Your goal: Scan the records beneath this line for the line holding "A shallow embedding" and the line holding "From Stdlib Require Import ZArith QArith.", then transcribe exactly those two and all lines between.

(Collected data entries)
(** * tasq: actors, futures and the client state machine

    A shallow embedding of [tasq/actor.py] and [tasq/remote/client.py].

    Threads are modelled by interleaving: every thread of the program is a
    component of the state, and a run of the program is a list of events, each
    of which is either a call made by the user of the object or one step of a
    background thread (the actor's processing thread, the client's gathering
    thread).  A call has one of three outcomes: it returns a value, it raises
    an exception, or it blocks (it would wait for another thread). *)

From Stdlib Require Import ZArith QArith.
From stdpp Require Import base option list gmap strings.

Open Scope string_scope.
Open Scope list_scope.

(** The exceptions that the embedded code raises or lets through. *)
Inductive Exception :=
| ActorExit
| TasqClientNotConnected
| RuntimeError        (* Thread.start on a thread started before *)
| UnboundLocalError   (* a local variable read before assignment *)
| InvalidStateError   (* Future.set_result on a finished future *)
| TimeoutError        (* Future.result when the timeout expires *)
| OverflowError       (* a wait with a timeout above threading.TIMEOUT_MAX *)
| TypeError           (* a keyword argument given twice, a bad timeout *)
| AttributeError      (* a method called on None *)
| TransportError      (* raised by the receive primitive of the connection *)
| IndexError.         (* a list index out of range *)

Inductive Outcome (A : Type) :=
| Returns (a : A)
| Raises (e : Exception)
| Blocks.
Arguments Returns {A} a.
Arguments Raises {A} e.
Arguments Blocks {A}.

(** A number given as a timeout: an [int] or a finite [float], which are
    rationals, or one of the floats [inf], [-inf] and [nan]. *)
Inductive Number := Finite (q : Q) | PlusInfinity | MinusInfinity | NaN.

(** A timeout argument: [None] is Python's [None] (wait for ever), [Some n]
    a number of seconds. *)
Definition Timeout := option Number.

(** [threading.TIMEOUT_MAX], in seconds, on a 64-bit build. *)
Definition TIMEOUT_MAX : Q := inject_Z 9223372036.

(** What [threading.Condition.wait(timeout)] does with a number, when
    nothing notifies the condition: above [TIMEOUT_MAX] the lock refuses the
    timeout with [OverflowError]; when [timeout > 0] holds it waits until
    the timeout expires; when it does not hold (zero, a negative number,
    [nan]) it does not wait at all. *)
Inductive Wait := WaitRefused | WaitExpires | WaitSkipped.

Definition wait_of (n : Number) : Wait :=
  match n with
  | Finite q =>
      if Qlt_le_dec TIMEOUT_MAX q then WaitRefused
      else if Qlt_le_dec 0 q then WaitExpires
      else WaitSkipped
  | PlusInfinity => WaitRefused
  | MinusInfinity | NaN => WaitSkipped
  end.

(** ** tasq/actor.py *)
Module actor.

(** *** class Result *)
Section Result.
Context {V : Type}.

(** [_event] is the flag of the [threading.Event]; [_result] is [None] for
    Python's [None]. *)
Record Result := mkResult { _event : bool; _result : option V }.

Definition Result_init : Result := mkResult false None.

Definition set_result (r : Result) (value : V) : Result :=
  mkResult true (Some value).

(** [Event.wait(timeout)] in a stretch of the run in which no other thread
    sets the event: it returns at once when the flag is set, whatever the
    timeout; otherwise it waits on the condition of the event, which raises
    for a timeout that is too large, returns [False] when the timeout
    expires or is not positive, and without a timeout never returns. *)
Definition Event_wait (flag : bool) (timeout : Timeout) : Outcome bool :=
  if flag then Returns true
  else match timeout with
       | Some n =>
           match wait_of n with
           | WaitRefused => Raises OverflowError
           | WaitExpires | WaitSkipped => Returns false
           end
       | None => Blocks
       end.

Definition result (r : Result) (timeout : Timeout) : Outcome (option V) :=
  match Event_wait (_event r) timeout with
  | Returns _ => Returns (_result r)
  | Raises e => Raises e
  | Blocks => Blocks
  end.
End Result.
Arguments Result : clear implicits.

(** *** class Actor *)
Section Actor.
(** [Msg] is the type of ordinary messages, [St] the state of the
    subclass's [run] method. *)
Context {Msg St : Type}.

(** What is put into the mailbox: a message, or the class [ActorExit]
    itself, which [close] sends and [recv] recognises with [is]. *)
Inductive Mail := Message (m : Msg) | ActorExitClass.

(** [run] is left to subclasses.  Whatever it is, seen from the actor it
    does one of three things next: it returns, it raises an exception other
    than [ActorExit], or it calls [self.recv()] and goes on with the
    message it gets. *)
Inductive RunStep := RunReturn | RunRaise | RunRecv (k : Msg → St).

Variable run : St → RunStep.
Variable run_init : St.

Inductive ThreadState := NotStarted | Running (s : St) | Exited.

(** [received] and [exits] are history variables: the messages that [recv]
    has handed to [run] so far, and the number of times the [finally]
    clause of [_bootstrap] has set [_terminated]. *)
Record Actor := mkActor {
  _mailbox : list Mail;
  _terminated : bool;
  thread : ThreadState;
  received : list Msg;
  exits : nat
}.

Definition Actor_init : Actor := mkActor [] false NotStarted [] 0.

Definition send (a : Actor) (msg : Mail) : Actor :=
  mkActor (_mailbox a ++ [msg]) (_terminated a) (thread a) (received a) (exits a).

(** [Queue.get] blocks on an empty queue. *)
Definition recv (a : Actor) : Outcome Msg * Actor :=
  match _mailbox a with
  | [] => (Blocks, a)
  | msg :: q =>
      let a' := mkActor q (_terminated a) (thread a) (received a) (exits a) in
      match msg with
      | ActorExitClass => (Raises ActorExit, a')
      | Message m => (Returns m, a')
      end
  end.

Definition close (a : Actor) : Actor := send a ActorExitClass.

(** [start] is modelled for its first call only: a second call would start
    a second thread on the same mailbox. *)
Definition start (a : Actor) : Actor :=
  mkActor (_mailbox a) (_terminated a) (Running run_init) (received a) (exits a).

(** The end of [_bootstrap]: [run] has returned or raised, the [finally]
    clause sets the event and the thread is over. *)
Definition bootstrap_finally (a : Actor) : Actor :=
  mkActor (_mailbox a) true Exited (received a) (S (exits a)).

(** One step of the thread that executes [_bootstrap]. *)
Definition thread_step (a : Actor) : Actor :=
  match thread a with
  | Running s =>
      match run s with
      | RunReturn => bootstrap_finally a
      | RunRaise => bootstrap_finally a
      | RunRecv k =>
          match recv a with
          | (Blocks, _) => a
          | (Raises _, a') => bootstrap_finally a'
          | (Returns m, a') =>
              mkActor (_mailbox a') (_terminated a') (Running (k m))
                      (received a' ++ [m]) (exits a')
          end
      end
  | NotStarted | Exited => a
  end.

Definition join (a : Actor) : Outcome unit :=
  match Event_wait (_terminated a) None with
  | Returns _ => Returns tt
  | Raises e => Raises e
  | Blocks => Blocks
  end.

(** Runs of a started actor. *)
Inductive Event := ESend (m : Msg) | EClose | EThread.

Definition step (a : Actor) (e : Event) : Actor :=
  match e with
  | ESend m => send a (Message m)
  | EClose => close a
  | EThread => thread_step a
  end.

Definition exec (evs : list Event) (a : Actor) : Actor := foldl step a evs.

(** What a run puts into the mailbox, in order. *)
Definition enqueued (evs : list Event) : list Mail :=
  omap (λ e, match e with
             | ESend m => Some (Message m)
             | EClose => Some ActorExitClass
             | EThread => None
             end) evs.

(** The messages that come before the first [ActorExit] in a mailbox. *)
Fixpoint before_exit (q : list Mail) : list Msg :=
  match q with
  | Message m :: q' => m :: before_exit q'
  | _ => []
  end.

(** The bookkeeping of a started actor after a run that has put [E] into the
    mailbox: what [recv] has taken out is a prefix of [E], all of it handed
    to [run] except an [ActorExit], which ends the thread. *)
Definition consistent (E : list Mail) (a : Actor) : Prop :=
  match thread a with
  | NotStarted => False
  | Running _ =>
      E = (Message <$> received a) ++ _mailbox a ∧
      _terminated a = false ∧ exits a = 0
  | Exited =>
      (E = (Message <$> received a) ++ _mailbox a ∨
       E = (Message <$> received a) ++ ActorExitClass :: _mailbox a) ∧
      _terminated a = true ∧ exits a = 1
  end.
End Actor.

(** A [run] that loops on [recv] for ever, and a run of an actor with it. *)
Definition recv_for_ever : unit → @RunStep nat unit := λ _, RunRecv (λ _, tt).

Definition sample_events : list (@Event nat) :=
  [ESend 1; EClose; ESend 2; EThread; EThread; EClose; EThread].

Arguments Mail : clear implicits.
Arguments Event : clear implicits.
Arguments Actor : clear implicits.
Arguments RunStep : clear implicits.
Arguments ThreadState : clear implicits.

(** A [run] that never returns nor raises by itself: whatever its state, the
    next thing it does is to call [self.recv()]. *)
Definition always_receives {Msg St : Type} (run : St → RunStep Msg St) : Prop :=
  ∀ s, ∃ k, run s = RunRecv k.

End actor.


(** ** tasq/remote/client.py *)
Module client.

(** The Python values that occur as job names, arguments and keyword
    arguments: [None], integers, strings, and the identifiers that
    [uuid.uuid4()] returns. *)
Inductive Value := VNone | VInt (z : Z) | VStr (s : string) | VUuid (u : nat).

#[global] Instance Value_eq_dec : EqDecision Value.
Proof. solve_decision. Defined.

#[global] Instance Value_countable : Countable Value.
Proof.
  refine (inj_countable'
    (λ v, match v with
          | VNone => inl (inl tt) | VInt z => inl (inr z)
          | VStr s => inr (inl s) | VUuid u => inr (inr u)
          end)
    (λ x, match x with
          | inl (inl _) => VNone | inl (inr z) => VInt z
          | inr (inl s) => VStr s | inr (inr u) => VUuid u
          end) _).
  by intros [].
Defined.

(** Python's truth value, as [or] and [not] test it. *)
Definition truthy (v : Value) : bool :=
  match v with
  | VNone => false
  | VInt z => bool_decide (z ≠ 0%Z)
  | VStr s => bool_decide (s ≠ "")
  | VUuid _ => true
  end.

Reply:
    A shallow embedding of [tasq/actor.py] and [tasq/remote/client.py].

    Threads are modelled by interleaving: every thread of the program is a
    component of the state, and a run of the program is a list of events, each
    of which is either a call made by the user of the object or one step of a
    background thread (the actor's processing thread, the client's gathering
    thread).  A call has one of three outcomes: it returns a value, it raises
    an exception, or it blocks (it would wait for another thread). *)

From Stdlib Require Import ZArith QArith.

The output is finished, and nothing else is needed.